** Material provided **
++++++++
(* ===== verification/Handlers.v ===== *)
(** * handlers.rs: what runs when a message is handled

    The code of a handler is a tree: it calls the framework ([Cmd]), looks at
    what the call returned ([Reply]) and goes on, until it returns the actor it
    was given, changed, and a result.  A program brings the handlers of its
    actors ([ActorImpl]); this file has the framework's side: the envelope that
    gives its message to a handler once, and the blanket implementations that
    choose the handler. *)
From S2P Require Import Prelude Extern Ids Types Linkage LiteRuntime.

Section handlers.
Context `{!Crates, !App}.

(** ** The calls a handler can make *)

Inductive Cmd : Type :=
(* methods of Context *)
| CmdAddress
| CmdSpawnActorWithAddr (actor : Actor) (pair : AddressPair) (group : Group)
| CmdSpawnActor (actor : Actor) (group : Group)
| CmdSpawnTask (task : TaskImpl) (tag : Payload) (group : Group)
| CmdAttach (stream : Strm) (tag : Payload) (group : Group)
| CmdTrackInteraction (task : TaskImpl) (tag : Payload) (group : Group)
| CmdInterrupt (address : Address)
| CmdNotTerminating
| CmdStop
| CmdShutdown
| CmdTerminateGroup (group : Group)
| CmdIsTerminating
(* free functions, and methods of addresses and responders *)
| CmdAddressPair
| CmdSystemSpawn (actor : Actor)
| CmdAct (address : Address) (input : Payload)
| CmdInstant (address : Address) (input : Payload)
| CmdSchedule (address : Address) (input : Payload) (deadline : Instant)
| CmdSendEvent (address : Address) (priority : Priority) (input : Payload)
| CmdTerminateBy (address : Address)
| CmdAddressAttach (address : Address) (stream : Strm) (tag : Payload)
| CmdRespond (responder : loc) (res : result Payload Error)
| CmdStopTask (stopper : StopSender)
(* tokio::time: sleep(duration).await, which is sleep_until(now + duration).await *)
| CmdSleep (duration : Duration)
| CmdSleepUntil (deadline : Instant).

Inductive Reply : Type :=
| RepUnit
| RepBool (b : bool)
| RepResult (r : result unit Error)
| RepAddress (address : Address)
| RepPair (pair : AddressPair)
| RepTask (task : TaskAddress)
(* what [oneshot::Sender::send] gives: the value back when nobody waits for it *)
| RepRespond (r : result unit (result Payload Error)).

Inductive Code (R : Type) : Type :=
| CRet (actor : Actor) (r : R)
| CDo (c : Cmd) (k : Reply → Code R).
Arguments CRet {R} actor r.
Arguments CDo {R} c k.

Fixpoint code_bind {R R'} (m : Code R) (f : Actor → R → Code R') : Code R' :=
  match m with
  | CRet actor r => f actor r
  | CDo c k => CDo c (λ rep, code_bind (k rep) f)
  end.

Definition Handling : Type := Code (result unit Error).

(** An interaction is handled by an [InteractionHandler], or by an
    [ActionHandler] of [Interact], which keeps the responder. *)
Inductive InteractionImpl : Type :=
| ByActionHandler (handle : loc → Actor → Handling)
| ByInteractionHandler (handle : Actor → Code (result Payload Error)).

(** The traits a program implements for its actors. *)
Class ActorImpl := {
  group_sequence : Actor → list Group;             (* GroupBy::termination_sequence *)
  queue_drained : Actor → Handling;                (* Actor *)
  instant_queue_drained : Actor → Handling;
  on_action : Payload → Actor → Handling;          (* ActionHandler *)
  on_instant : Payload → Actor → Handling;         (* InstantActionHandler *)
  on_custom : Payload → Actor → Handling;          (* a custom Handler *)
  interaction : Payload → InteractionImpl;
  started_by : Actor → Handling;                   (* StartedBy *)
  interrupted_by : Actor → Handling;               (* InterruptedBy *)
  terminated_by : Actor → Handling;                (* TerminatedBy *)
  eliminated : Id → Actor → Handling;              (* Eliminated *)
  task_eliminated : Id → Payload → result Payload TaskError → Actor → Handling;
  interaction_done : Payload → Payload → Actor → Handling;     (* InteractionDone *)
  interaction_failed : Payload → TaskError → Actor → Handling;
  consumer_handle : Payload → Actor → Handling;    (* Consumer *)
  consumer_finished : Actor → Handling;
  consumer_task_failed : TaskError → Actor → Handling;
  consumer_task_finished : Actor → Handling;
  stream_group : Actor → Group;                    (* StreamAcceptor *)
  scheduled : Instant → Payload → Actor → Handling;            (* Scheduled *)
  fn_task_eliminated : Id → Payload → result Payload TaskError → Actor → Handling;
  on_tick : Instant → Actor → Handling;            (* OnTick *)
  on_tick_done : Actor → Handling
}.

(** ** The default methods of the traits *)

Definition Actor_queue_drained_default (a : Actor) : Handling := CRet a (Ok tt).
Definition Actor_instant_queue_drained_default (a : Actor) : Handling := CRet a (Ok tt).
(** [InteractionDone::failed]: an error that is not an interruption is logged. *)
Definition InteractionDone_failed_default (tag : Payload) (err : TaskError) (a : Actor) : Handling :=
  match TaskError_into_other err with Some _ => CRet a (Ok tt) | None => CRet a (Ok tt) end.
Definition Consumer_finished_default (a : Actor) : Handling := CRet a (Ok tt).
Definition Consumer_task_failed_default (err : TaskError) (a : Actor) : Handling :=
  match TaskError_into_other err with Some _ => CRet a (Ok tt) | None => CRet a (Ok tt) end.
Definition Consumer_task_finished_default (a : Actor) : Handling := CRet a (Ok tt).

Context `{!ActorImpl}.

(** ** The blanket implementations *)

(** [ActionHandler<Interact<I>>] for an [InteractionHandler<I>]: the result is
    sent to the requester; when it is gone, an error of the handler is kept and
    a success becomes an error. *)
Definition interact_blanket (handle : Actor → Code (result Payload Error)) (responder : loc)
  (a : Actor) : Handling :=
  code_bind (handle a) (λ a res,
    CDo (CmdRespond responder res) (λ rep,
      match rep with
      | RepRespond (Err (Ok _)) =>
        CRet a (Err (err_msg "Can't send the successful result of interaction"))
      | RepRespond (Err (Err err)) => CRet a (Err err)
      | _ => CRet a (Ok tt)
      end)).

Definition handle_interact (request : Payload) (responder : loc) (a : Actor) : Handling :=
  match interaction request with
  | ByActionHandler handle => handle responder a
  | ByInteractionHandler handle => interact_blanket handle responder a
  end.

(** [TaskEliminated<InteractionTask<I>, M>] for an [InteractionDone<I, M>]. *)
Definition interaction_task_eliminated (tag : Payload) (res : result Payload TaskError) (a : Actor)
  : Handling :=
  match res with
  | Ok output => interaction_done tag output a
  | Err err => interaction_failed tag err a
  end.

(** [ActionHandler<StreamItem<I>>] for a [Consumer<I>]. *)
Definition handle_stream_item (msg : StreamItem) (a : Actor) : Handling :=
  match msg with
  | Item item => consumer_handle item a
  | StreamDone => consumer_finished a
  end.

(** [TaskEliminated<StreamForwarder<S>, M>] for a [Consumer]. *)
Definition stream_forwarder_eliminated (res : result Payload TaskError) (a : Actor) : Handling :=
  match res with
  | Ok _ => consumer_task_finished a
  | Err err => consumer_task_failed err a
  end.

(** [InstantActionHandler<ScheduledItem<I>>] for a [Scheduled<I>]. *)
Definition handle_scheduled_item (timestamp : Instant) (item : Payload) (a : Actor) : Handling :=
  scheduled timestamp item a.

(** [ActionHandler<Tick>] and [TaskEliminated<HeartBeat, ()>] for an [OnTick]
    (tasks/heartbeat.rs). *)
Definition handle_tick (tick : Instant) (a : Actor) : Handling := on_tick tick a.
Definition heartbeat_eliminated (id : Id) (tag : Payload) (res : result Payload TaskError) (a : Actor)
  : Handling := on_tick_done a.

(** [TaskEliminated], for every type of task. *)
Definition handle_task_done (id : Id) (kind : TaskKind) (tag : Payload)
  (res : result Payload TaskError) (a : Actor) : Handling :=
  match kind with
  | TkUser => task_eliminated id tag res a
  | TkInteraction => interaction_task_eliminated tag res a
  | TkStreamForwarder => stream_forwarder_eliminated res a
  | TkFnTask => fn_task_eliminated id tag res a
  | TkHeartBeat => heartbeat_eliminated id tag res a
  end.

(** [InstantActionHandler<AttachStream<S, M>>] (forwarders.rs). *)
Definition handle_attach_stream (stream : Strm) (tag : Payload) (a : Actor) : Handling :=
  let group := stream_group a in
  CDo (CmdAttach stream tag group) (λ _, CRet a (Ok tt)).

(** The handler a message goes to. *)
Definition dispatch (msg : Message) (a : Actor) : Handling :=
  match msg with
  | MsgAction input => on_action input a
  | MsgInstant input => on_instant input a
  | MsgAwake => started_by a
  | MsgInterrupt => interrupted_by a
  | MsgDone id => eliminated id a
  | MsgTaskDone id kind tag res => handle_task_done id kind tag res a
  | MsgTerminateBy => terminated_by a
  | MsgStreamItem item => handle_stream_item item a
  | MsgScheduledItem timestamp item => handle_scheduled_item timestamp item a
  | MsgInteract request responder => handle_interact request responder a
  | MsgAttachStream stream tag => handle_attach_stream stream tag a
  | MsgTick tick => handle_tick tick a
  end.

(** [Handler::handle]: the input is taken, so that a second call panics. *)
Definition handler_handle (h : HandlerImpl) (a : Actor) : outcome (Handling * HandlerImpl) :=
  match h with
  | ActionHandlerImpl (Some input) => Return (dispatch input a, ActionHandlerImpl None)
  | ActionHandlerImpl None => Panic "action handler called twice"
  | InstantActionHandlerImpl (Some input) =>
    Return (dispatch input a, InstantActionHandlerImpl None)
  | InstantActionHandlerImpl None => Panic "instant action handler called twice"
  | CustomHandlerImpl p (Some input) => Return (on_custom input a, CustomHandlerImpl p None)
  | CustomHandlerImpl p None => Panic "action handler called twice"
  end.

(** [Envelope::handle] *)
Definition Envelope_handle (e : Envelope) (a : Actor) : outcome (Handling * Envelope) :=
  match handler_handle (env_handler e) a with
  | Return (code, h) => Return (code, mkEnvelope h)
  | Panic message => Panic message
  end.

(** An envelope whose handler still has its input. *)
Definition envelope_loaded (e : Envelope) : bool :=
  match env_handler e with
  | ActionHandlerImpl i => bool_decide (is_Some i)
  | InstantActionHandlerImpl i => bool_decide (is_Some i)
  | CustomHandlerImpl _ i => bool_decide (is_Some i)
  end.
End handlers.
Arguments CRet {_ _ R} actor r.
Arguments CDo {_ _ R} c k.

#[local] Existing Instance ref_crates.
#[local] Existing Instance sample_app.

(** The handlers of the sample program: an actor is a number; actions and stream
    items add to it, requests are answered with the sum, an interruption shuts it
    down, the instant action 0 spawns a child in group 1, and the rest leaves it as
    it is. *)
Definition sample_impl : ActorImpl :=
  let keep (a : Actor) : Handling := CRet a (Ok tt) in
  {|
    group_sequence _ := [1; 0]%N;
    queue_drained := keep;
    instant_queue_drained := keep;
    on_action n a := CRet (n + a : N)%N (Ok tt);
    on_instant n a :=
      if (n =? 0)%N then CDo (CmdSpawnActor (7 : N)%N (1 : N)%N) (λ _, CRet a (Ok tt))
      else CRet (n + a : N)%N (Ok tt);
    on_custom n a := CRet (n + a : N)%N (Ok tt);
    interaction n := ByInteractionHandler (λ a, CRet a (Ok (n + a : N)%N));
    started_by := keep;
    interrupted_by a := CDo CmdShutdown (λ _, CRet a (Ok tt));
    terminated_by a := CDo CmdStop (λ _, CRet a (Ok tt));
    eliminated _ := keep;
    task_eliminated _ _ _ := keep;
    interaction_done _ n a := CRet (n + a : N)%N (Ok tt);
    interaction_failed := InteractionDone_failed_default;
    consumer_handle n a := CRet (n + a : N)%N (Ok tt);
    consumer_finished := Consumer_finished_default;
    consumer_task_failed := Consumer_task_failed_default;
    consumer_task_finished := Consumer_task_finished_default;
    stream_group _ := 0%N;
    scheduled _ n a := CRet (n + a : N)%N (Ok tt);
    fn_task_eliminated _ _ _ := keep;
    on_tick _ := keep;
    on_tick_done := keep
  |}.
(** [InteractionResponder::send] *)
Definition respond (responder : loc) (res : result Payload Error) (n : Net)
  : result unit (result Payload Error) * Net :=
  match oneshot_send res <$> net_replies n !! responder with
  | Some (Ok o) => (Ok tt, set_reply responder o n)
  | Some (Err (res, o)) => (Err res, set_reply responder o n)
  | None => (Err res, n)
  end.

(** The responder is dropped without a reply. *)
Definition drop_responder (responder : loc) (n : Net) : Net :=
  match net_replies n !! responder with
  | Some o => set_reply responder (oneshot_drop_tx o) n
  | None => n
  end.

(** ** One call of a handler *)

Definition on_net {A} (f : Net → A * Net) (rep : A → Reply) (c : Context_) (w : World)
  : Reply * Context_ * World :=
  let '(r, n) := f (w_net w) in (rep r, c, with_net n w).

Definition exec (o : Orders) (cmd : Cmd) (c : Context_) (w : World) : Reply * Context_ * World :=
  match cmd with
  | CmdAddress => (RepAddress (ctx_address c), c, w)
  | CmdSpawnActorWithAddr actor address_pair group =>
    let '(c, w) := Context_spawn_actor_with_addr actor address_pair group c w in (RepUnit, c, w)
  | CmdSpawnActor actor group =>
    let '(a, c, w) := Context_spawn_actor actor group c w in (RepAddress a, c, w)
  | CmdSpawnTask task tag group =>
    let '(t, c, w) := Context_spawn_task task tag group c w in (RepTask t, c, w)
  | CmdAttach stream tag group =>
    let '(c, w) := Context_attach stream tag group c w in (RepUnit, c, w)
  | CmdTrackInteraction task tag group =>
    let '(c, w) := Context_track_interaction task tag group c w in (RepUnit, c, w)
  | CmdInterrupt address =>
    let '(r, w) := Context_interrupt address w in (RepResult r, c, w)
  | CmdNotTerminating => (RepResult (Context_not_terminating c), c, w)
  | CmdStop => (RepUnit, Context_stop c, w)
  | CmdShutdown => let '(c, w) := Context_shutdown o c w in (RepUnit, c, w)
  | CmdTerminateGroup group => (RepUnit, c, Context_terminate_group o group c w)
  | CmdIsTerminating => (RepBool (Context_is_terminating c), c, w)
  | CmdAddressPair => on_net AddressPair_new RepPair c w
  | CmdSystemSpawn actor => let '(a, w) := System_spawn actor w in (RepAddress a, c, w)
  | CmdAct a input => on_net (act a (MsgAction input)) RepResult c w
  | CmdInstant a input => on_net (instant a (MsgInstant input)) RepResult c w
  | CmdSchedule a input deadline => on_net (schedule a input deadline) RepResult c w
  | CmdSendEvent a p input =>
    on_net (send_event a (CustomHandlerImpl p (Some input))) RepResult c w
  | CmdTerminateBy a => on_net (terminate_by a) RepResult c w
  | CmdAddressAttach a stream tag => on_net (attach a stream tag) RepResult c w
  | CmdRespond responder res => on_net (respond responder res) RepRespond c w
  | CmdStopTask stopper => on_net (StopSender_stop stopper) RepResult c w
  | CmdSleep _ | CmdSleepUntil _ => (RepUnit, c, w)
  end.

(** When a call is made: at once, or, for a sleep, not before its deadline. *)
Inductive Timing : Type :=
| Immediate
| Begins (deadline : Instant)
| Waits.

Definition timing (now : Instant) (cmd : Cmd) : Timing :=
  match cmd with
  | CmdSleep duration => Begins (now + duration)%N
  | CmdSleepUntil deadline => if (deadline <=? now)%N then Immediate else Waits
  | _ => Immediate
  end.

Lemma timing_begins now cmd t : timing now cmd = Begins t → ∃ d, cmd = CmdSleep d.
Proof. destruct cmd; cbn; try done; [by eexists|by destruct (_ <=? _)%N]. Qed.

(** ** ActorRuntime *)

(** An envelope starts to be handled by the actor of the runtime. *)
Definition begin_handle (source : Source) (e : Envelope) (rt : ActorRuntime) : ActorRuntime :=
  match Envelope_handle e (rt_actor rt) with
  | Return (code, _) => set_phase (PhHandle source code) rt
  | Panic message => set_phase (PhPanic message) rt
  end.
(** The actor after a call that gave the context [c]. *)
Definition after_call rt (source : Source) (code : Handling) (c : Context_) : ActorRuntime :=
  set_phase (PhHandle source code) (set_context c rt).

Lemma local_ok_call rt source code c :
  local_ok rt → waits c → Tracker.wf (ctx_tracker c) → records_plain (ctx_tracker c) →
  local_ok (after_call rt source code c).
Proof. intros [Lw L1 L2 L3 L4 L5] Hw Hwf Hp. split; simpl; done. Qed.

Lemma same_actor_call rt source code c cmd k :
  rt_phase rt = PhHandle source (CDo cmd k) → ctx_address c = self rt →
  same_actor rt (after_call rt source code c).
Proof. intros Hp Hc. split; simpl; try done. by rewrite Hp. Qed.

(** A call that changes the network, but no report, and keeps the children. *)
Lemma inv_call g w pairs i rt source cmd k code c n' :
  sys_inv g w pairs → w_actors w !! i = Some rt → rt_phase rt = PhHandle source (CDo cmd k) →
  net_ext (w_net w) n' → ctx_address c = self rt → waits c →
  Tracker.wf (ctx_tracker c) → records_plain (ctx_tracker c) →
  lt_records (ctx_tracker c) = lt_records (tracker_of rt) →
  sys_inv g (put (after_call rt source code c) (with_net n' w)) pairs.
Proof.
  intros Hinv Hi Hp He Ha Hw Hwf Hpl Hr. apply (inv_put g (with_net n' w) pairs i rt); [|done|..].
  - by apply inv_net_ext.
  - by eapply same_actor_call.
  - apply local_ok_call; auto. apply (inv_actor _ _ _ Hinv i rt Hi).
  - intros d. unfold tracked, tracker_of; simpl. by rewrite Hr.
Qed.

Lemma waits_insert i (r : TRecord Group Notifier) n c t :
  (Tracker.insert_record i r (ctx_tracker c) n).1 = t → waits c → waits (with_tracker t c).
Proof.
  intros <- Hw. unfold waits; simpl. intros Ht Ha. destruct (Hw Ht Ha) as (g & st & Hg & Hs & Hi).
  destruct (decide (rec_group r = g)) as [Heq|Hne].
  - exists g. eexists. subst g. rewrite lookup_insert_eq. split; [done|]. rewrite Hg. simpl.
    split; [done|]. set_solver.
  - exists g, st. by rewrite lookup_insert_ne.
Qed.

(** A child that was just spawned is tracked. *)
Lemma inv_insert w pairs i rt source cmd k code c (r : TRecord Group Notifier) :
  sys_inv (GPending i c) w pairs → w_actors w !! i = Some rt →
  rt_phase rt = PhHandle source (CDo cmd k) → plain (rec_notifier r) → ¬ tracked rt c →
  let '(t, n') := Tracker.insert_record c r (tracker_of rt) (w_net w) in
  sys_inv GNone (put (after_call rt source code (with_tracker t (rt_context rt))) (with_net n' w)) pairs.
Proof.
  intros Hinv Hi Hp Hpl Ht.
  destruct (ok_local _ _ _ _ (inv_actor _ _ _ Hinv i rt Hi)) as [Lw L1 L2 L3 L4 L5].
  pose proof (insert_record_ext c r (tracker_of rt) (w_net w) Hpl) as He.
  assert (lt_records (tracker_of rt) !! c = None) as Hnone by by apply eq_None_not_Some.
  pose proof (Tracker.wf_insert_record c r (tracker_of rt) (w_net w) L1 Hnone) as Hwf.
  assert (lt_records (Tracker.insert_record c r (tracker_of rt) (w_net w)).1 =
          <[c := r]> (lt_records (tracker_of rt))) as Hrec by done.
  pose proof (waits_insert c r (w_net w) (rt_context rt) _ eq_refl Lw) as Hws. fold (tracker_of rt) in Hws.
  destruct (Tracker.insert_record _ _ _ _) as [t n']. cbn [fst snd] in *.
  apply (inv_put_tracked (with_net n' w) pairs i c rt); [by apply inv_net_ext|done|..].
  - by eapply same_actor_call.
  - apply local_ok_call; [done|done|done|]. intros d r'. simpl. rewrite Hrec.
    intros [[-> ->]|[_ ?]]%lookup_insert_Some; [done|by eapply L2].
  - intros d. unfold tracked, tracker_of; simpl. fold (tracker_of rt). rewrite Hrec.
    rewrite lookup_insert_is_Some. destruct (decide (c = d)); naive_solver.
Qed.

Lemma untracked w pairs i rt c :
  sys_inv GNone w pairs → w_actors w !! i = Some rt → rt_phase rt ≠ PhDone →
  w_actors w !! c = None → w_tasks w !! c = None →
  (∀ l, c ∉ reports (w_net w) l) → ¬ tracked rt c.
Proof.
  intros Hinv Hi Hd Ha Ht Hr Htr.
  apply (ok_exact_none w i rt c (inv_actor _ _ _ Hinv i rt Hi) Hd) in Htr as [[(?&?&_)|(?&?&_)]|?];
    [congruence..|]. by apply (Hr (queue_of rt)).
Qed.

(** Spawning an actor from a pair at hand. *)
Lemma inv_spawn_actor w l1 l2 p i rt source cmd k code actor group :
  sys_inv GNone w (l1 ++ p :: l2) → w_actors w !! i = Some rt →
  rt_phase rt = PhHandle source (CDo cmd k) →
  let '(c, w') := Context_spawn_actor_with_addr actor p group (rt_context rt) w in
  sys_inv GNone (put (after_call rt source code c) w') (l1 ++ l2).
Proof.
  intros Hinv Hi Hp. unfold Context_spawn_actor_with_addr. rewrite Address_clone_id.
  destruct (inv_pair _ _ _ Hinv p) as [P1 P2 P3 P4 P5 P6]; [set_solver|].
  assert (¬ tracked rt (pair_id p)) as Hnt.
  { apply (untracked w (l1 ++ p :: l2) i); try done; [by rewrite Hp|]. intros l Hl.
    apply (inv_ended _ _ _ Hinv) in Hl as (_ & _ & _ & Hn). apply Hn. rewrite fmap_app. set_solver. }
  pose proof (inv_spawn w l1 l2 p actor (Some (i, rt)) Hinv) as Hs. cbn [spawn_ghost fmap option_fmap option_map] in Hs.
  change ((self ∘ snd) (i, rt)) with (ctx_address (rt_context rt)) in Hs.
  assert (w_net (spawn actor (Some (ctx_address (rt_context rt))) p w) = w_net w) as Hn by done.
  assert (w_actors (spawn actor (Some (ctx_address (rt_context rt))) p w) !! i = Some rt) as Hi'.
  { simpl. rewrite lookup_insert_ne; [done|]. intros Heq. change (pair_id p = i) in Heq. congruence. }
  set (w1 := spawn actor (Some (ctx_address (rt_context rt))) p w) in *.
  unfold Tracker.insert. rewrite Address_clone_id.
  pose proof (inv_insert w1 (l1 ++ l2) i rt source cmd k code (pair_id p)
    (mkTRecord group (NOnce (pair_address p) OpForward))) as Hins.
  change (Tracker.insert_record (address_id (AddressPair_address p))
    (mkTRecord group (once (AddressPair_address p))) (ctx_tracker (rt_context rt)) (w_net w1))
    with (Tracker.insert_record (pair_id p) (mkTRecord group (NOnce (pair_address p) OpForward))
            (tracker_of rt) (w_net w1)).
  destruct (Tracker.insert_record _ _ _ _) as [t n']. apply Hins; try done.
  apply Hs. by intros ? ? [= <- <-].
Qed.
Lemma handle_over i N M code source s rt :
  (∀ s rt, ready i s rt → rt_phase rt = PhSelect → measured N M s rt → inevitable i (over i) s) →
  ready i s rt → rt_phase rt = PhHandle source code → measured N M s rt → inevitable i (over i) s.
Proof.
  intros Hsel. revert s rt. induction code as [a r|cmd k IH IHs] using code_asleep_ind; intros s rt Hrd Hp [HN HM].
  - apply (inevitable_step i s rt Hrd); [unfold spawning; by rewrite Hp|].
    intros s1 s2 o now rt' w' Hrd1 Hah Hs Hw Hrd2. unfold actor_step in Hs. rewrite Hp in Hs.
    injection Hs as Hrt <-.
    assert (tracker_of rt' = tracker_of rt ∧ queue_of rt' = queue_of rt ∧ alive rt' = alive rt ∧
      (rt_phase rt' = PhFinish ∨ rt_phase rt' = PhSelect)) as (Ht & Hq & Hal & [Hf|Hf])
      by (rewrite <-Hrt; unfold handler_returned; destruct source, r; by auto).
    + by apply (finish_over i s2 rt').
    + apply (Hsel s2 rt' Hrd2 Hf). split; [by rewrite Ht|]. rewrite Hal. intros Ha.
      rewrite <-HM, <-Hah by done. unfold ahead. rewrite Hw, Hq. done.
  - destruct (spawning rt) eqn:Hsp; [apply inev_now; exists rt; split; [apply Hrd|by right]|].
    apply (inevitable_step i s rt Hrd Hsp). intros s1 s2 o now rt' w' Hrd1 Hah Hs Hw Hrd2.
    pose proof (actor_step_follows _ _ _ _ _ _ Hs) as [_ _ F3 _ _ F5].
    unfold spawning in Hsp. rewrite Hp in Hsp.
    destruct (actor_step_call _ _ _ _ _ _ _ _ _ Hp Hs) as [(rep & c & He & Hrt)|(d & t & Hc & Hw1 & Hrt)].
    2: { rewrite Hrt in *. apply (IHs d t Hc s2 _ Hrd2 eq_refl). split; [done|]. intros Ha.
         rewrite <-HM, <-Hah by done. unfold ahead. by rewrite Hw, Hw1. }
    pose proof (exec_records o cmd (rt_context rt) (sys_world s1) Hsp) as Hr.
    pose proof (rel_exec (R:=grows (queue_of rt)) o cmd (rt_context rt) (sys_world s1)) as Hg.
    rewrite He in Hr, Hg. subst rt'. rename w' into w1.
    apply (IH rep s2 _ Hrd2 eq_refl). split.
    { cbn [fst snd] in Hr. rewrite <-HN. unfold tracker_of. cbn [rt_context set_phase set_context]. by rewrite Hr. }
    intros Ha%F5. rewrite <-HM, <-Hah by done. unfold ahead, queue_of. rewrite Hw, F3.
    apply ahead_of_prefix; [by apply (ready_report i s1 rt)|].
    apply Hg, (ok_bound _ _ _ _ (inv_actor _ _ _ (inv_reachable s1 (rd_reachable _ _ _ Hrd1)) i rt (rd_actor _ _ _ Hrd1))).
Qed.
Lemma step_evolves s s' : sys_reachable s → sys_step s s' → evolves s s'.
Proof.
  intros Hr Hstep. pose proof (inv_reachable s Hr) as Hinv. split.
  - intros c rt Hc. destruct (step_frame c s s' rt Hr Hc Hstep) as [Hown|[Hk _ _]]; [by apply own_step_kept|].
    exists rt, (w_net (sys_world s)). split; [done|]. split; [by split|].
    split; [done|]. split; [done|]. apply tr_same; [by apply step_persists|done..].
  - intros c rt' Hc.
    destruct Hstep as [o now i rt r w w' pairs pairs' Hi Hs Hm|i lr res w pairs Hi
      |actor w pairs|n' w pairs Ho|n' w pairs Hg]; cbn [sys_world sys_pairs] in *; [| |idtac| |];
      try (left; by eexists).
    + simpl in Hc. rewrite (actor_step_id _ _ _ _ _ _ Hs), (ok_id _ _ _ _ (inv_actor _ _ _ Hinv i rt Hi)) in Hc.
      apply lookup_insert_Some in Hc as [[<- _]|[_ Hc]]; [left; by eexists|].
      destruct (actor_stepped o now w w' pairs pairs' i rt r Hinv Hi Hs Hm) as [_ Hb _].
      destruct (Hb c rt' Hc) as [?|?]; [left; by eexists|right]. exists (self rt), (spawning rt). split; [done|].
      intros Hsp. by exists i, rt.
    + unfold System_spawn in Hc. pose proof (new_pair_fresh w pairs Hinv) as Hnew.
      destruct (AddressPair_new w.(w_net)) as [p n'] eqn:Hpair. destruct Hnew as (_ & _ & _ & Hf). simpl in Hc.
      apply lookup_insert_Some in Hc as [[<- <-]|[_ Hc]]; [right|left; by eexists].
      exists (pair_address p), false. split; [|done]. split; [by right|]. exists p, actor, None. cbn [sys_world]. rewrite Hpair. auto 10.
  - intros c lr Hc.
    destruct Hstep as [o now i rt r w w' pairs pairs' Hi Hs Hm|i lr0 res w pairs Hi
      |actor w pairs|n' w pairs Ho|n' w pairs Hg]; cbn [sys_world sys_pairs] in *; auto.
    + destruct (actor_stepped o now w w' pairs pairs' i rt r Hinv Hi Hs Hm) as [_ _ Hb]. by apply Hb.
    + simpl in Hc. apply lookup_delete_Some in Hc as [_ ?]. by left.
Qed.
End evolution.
++++++++
** Exercise requirements **
From the first line of the data above to the line containing "(* tokio::time: sleep(duration).await, which", repeat everything exactly and add nothing.

** Your response **
(* ===== verification/Handlers.v ===== *)
(** * handlers.rs: what runs when a message is handled

    The code of a handler is a tree: it calls the framework ([Cmd]), looks at
    what the call returned ([Reply]) and goes on, until it returns the actor it
    was given, changed, and a result.  A program brings the handlers of its
    actors ([ActorImpl]); this file has the framework's side: the envelope that
    gives its message to a handler once, and the blanket implementations that
    choose the handler. *)
From S2P Require Import Prelude Extern Ids Types Linkage LiteRuntime.

Section handlers.
Context `{!Crates, !App}.

(** ** The calls a handler can make *)

Inductive Cmd : Type :=
(* methods of Context *)
| CmdAddress
| CmdSpawnActorWithAddr (actor : Actor) (pair : AddressPair) (group : Group)
| CmdSpawnActor (actor : Actor) (group : Group)
| CmdSpawnTask (task : TaskImpl) (tag : Payload) (group : Group)
| CmdAttach (stream : Strm) (tag : Payload) (group : Group)
| CmdTrackInteraction (task : TaskImpl) (tag : Payload) (group : Group)
| CmdInterrupt (address : Address)
| CmdNotTerminating
| CmdStop
| CmdShutdown
| CmdTerminateGroup (group : Group)
| CmdIsTerminating
(* free functions, and methods of addresses and responders *)
| CmdAddressPair
| CmdSystemSpawn (actor : Actor)
| CmdAct (address : Address) (input : Payload)
| CmdInstant (address : Address) (input : Payload)
| CmdSchedule (address : Address) (input : Payload) (deadline : Instant)
| CmdSendEvent (address : Address) (priority : Priority) (input : Payload)
| CmdTerminateBy (address : Address)
| CmdAddressAttach (address : Address) (stream : Strm) (tag : Payload)
| CmdRespond (responder : loc) (res : result Payload Error)
| CmdStopTask (stopper : StopSender)
(* tokio::time: sleep(duration).await, which is sleep_until(now + duration).await *)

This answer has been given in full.